━━━━━ DATASET EXTRACT

(* ===== verification/Krc20Cycle.v ===== *)
(** * The KRC-20 cycle: planning, crediting, failing, reconciling

    payout-krc20/src/cycle.rs.  The floor-price source is behind a trait:
    its answer to a tick is a parameter. *)

From S2P Require Import Prelude Float64 Mass Fee Planner Db PayoutRepo PayoutSpec Effects KasCycle KasExecute.
From S2P Require Import Domain AccountRepo Rebate Krc20Plan.
Local Open Scope Z_scope.

Definition KRC20_AUDIT_ACTOR : string := "payout-krc20".
Definition DEFAULT_CYCLE_LIMIT : Z := 1000.
Definition DEFAULT_QUOTE_TICKER : string := "NACHO".

Inductive Krc20CycleError :=
| KCDb (e : DbError)
| KCQuote (e : QuoteError)
| KCRebate (e : RebateError)
| KCInscription (e : InscriptionError)
| KCAmountTooLarge (wallet_id nacho : Z)
| KCCommitAmount (commit_amount_sompi : Z).

Record Krc20CycleParams := {
  kp_daa_start : Z; kp_daa_end : Z; kp_min_pending_sompi : Z; kp_min_nacho_base_units : Z;
  kp_ticker : string; kp_commit_amount_sompi : Z; kp_limit : Z }.

Definition Krc20CycleParams_new (daa_start daa_end : Z) : Krc20CycleParams :=
  {| kp_daa_start := daa_start; kp_daa_end := daa_end; kp_min_pending_sompi := DEFAULT_MIN_PENDING_SOMPI;
     kp_min_nacho_base_units := DEFAULT_MIN_NACHO_BASE_UNITS; kp_ticker := DEFAULT_QUOTE_TICKER;
     kp_commit_amount_sompi := DEFAULT_COMMIT_AMOUNT_SOMPI; kp_limit := DEFAULT_CYCLE_LIMIT |}.

Record Krc20CycleState := { ks_cycle : PayoutCycle; ks_transfers : list Krc20PendingTransfer }.

Definition counts_step (c : PayoutStatusCounts) (k : Krc20PendingTransfer) : PayoutStatusCounts :=
  match kt_status k with
  | Pending => {| ct_total := ct_total c; ct_pending := ct_pending c + 1; ct_in_flight := ct_in_flight c;
                  ct_confirmed := ct_confirmed c; ct_failed := ct_failed c |}
  | CommitSubmitted | RevealSubmitted =>
      {| ct_total := ct_total c; ct_pending := ct_pending c; ct_in_flight := ct_in_flight c + 1;
         ct_confirmed := ct_confirmed c; ct_failed := ct_failed c |}
  | Completed => {| ct_total := ct_total c; ct_pending := ct_pending c; ct_in_flight := ct_in_flight c;
                    ct_confirmed := ct_confirmed c + 1; ct_failed := ct_failed c |}
  | TFailed => {| ct_total := ct_total c; ct_pending := ct_pending c; ct_in_flight := ct_in_flight c;
                  ct_confirmed := ct_confirmed c; ct_failed := ct_failed c + 1 |}
  end.

Definition counts_from_transfers (l : list Krc20PendingTransfer) : PayoutStatusCounts :=
  foldl counts_step
    {| ct_total := Z.of_nat (length l); ct_pending := 0; ct_in_flight := 0; ct_confirmed := 0; ct_failed := 0 |} l.

Definition krc20_derived_status (s : Krc20CycleState) : PayoutCycleStatus :=
  derive_cycle_status (counts_from_transfers (ks_transfers s)).

(** A transaction whose body has its own errors: an error rolls it back. *)
Definition transact_in {Script E A} (inj : DbError → E) (body : Z → Db → result E (A * Db)) : M Script E A := λ w,
  match w_replies w with
  | [] => (Crashed, w)
  | Refuse :: rs => (Done (Err (inj Connection)), world_replies rs w)
  | (Proceed now _ | Lost now _) as r :: rs =>
      match body now (w_db w) with
      | Ok (a, d) =>
          (match r with Lost _ _ => Done (Err (inj Connection)) | _ => Done (Ok a) end,
           world_db d (world_replies rs w))
      | Err e => (Done (Err e), world_replies rs w)
      end
  end.

(** [?] from a database error. *)
Definition db_try {A} (r : result DbError A) : result Krc20CycleError A := map_error KCDb r.

Section cycle.
Context {Script : Type} `{!ScriptLib Script}.
Variable prefix : Prefix.

(** One eligible wallet: convert, gate, inscribe, record; [None] is [continue]. *)
Definition plan_recipient (price : FloorPrice) (params : Krc20CycleParams) (commit_amount cycle_id now : Z)
    (wallet : Krc20EligibleWallet) (d : Db) : result Krc20CycleError (option Db) :=
  nacho ← map_error KCRebate (nacho_base_units (kre_pending_sompi wallet) price);
  if negb (is_payable nacho (kp_min_nacho_base_units params)) then Ok None
  else
    match i64_try_from nacho with
    | None => Err (KCAmountTooLarge (kre_wallet_id wallet) nacho)
    | Some nacho_amount =>
        let transfer := Krc20Transfer_new (kp_ticker params) (show_u64 nacho_amount) (kre_address wallet) in
        redeem ← map_error KCInscription (build_transfer_inscription transfer);
        p2sh ← map_error KCInscription (commit_address redeem prefix);
        '(payout, d) ← db_try (ensure_payout cycle_id (kre_wallet_id wallet) (kre_pending_sompi wallet) now d);
        '(_, d) ← db_try (ensure_krc20_pending (po_id payout) commit_amount nacho_amount p2sh now d);
        Ok (Some d)
    end.

Fixpoint plan_recipients20 (price : FloorPrice) (params : Krc20CycleParams) (commit_amount cycle_id now : Z)
    (ws : list Krc20EligibleWallet) (total_sompi recipients : Z) (d : Db) : result Krc20CycleError (Z * Z * Db) :=
  match ws with
  | [] => Ok (total_sompi, recipients, d)
  | w :: ws =>
      r ← plan_recipient price params commit_amount cycle_id now w d;
      match r with
      | None => plan_recipients20 price params commit_amount cycle_id now ws total_sompi recipients d
      | Some d => plan_recipients20 price params commit_amount cycle_id now ws
                    (i64_saturating_add total_sompi (kre_pending_sompi w)) (i32_saturating_add recipients 1) d
      end
  end.

(** The transaction of [plan_krc20_cycle]. *)
Definition plan_krc20_tx (price : FloorPrice) (params : Krc20CycleParams) (commit_amount now : Z) (d : Db)
    : result Krc20CycleError (Z * Db) :=
  '(cycle, d) ← db_try (create_cycle Krc20Nacho (kp_daa_start params) (kp_daa_end params) now d);
  eligible ← db_try (list_krc20_eligible_wallets (kp_min_pending_sompi params) (kp_limit params) d);
  '(total, recipients, d) ← plan_recipients20 price params commit_amount (pc_id cycle) now eligible 0 0 d;
  d ← db_try (set_cycle_totals (pc_id cycle) total recipients d);
  Ok (pc_id cycle, audit_append KRC20_AUDIT_ACTOR "krc20_cycle.plan" (Some ("payout_cycle"%string, pc_id cycle)) d).

Definition plan_krc20_cycle (quote : result QuoteError FloorPrice) (params : Krc20CycleParams)
    : M Script Krc20CycleError Krc20CycleState :=
  price ← lift_result (map_error KCQuote quote);
  commit_amount ← lift_result (ok_or (KCCommitAmount (kp_commit_amount_sompi params))
                                 (i64_try_from (kp_commit_amount_sompi params)));
  cycle_id ← transact_in KCDb (plan_krc20_tx price params commit_amount);
  cycle ← map_err KCDb (query (get_cycle cycle_id));
  transfers ← map_err KCDb (query (λ d, Ok (list_krc20_for_cycle cycle_id d)));
  mret {| ks_cycle := cycle; ks_transfers := transfers |}.

Definition resume_or_plan_krc20_cycle (quote : result QuoteError FloorPrice) (params : Krc20CycleParams)
    : M Script Krc20CycleError Krc20CycleState :=
  let key := idempotency_key Krc20Nacho (kp_daa_start params) (kp_daa_end params) in
  found ← map_err KCDb (query (λ d, Ok (find_cycle_by_idempotency_key key d)));
  match found with
  | Some cycle =>
      transfers ← map_err KCDb (query (λ d, Ok (list_krc20_for_cycle (pc_id cycle) d)));
      _ ← map_err KCDb (statement (λ _ d,
            Ok (audit_append KRC20_AUDIT_ACTOR "krc20_cycle.resume" (Some ("payout_cycle"%string, pc_id cycle)) d)));
      mret {| ks_cycle := cycle; ks_transfers := transfers |}
  | None => plan_krc20_cycle quote params
  end.
End cycle.

(** ** Crediting *)

Record CreditReport := { cr_credited : nat; cr_already_credited : nat; cr_paid_sompi : Z }.
Definition CreditReport_default : CreditReport := {| cr_credited := 0; cr_already_credited := 0; cr_paid_sompi := 0 |}.

(** The transaction per transfer: confirm once and pay, or roll back. *)
Definition credit_tx (payout_id wallet_id amount now : Z) (d : Db) : result DbError (bool * Db) :=
  '(fresh, d') ← confirm_krc20_payout_once payout_id now d;
  if (fresh : bool) then
    '(_, d') ← mark_paid wallet_id amount now d';
    Ok (true, audit_append KRC20_AUDIT_ACTOR "krc20.credit" (Some ("payout"%string, payout_id)) d')
  else Ok (false, d).

Section credit.
Context {Script : Type}.

Definition credit_transfer (transfer : Krc20PendingTransfer) (report : CreditReport)
    : M Script Krc20CycleError CreditReport :=
  row ← map_err KCDb (query (get_payout (kt_payout_id transfer)));
  fresh ← map_err KCDb (transact (credit_tx (kt_payout_id transfer) (po_wallet_id row) (po_amount_sompi row)));
  mret (if (fresh : bool)
        then {| cr_credited := S (cr_credited report); cr_already_credited := cr_already_credited report;
                cr_paid_sompi := i64_saturating_add (cr_paid_sompi report) (po_amount_sompi row) |}
        else {| cr_credited := cr_credited report; cr_already_credited := S (cr_already_credited report);
                cr_paid_sompi := cr_paid_sompi report |}).

Definition credit_completed_transfers (limit : Z) : M Script Krc20CycleError CreditReport :=
  completed ← map_err KCDb (query (λ d, Ok (list_krc20_by_status [Completed] limit d)));
  for_each completed CreditReport_default credit_transfer.

(** ** Failing and reconciling *)

Definition fail_tx (payout_id : Z) (reason : string) (now : Z) (d : Db) : result DbError Db :=
  d ← mark_krc20_failed payout_id now d;
  d ← mark_payout_failed payout_id reason d;
  Ok (audit_append KRC20_AUDIT_ACTOR "krc20.fail" (Some ("payout"%string, payout_id)) d).

Definition fail_krc20_transfer (payout_id : Z) (reason : string) : M Script Krc20CycleError unit :=
  map_err KCDb (statement (fail_tx payout_id reason)).

Definition reconcile_krc20_tx (cycle_id : Z) (derived : PayoutCycleStatus) (now : Z) (d : Db)
    : result DbError Db :=
  d ← match derived with
      | CPlanned => Ok d
      | CBroadcasting => mark_cycle_broadcasting cycle_id now d
      | CPartiallySettled =>
          d ← mark_cycle_broadcasting cycle_id now d; mark_cycle_partially_settled cycle_id d
      | CSettled => d ← mark_cycle_broadcasting cycle_id now d; mark_cycle_settled cycle_id now d
      | CFailed => mark_cycle_failed cycle_id d
      end;
  Ok (audit_append KRC20_AUDIT_ACTOR "krc20_cycle.reconcile" (Some ("payout_cycle"%string, cycle_id)) d).

Definition reconcile_krc20_cycle_status (cycle_id : Z) : M Script Krc20CycleError PayoutCycleStatus :=
  transfers ← map_err KCDb (query (λ d, Ok (list_krc20_for_cycle cycle_id d)));
  let derived := derive_cycle_status (counts_from_transfers transfers) in
  _ ← map_err KCDb (statement (reconcile_krc20_tx cycle_id derived));
  mret derived.
End credit.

━━━━━━━━━━

» WHAT NEEDS TO BE DONE
Start with the line above that contains "let transfer := Krc20Transfer_new" and stop after the line that contains "redeem ← map_error". Output those lines exactly, and only those.

» TASK ANSWER
        let transfer := Krc20Transfer_new (kp_ticker params) (show_u64 nacho_amount) (kre_address wallet) in
        redeem ← map_error KCInscription (build_transfer_inscription transfer);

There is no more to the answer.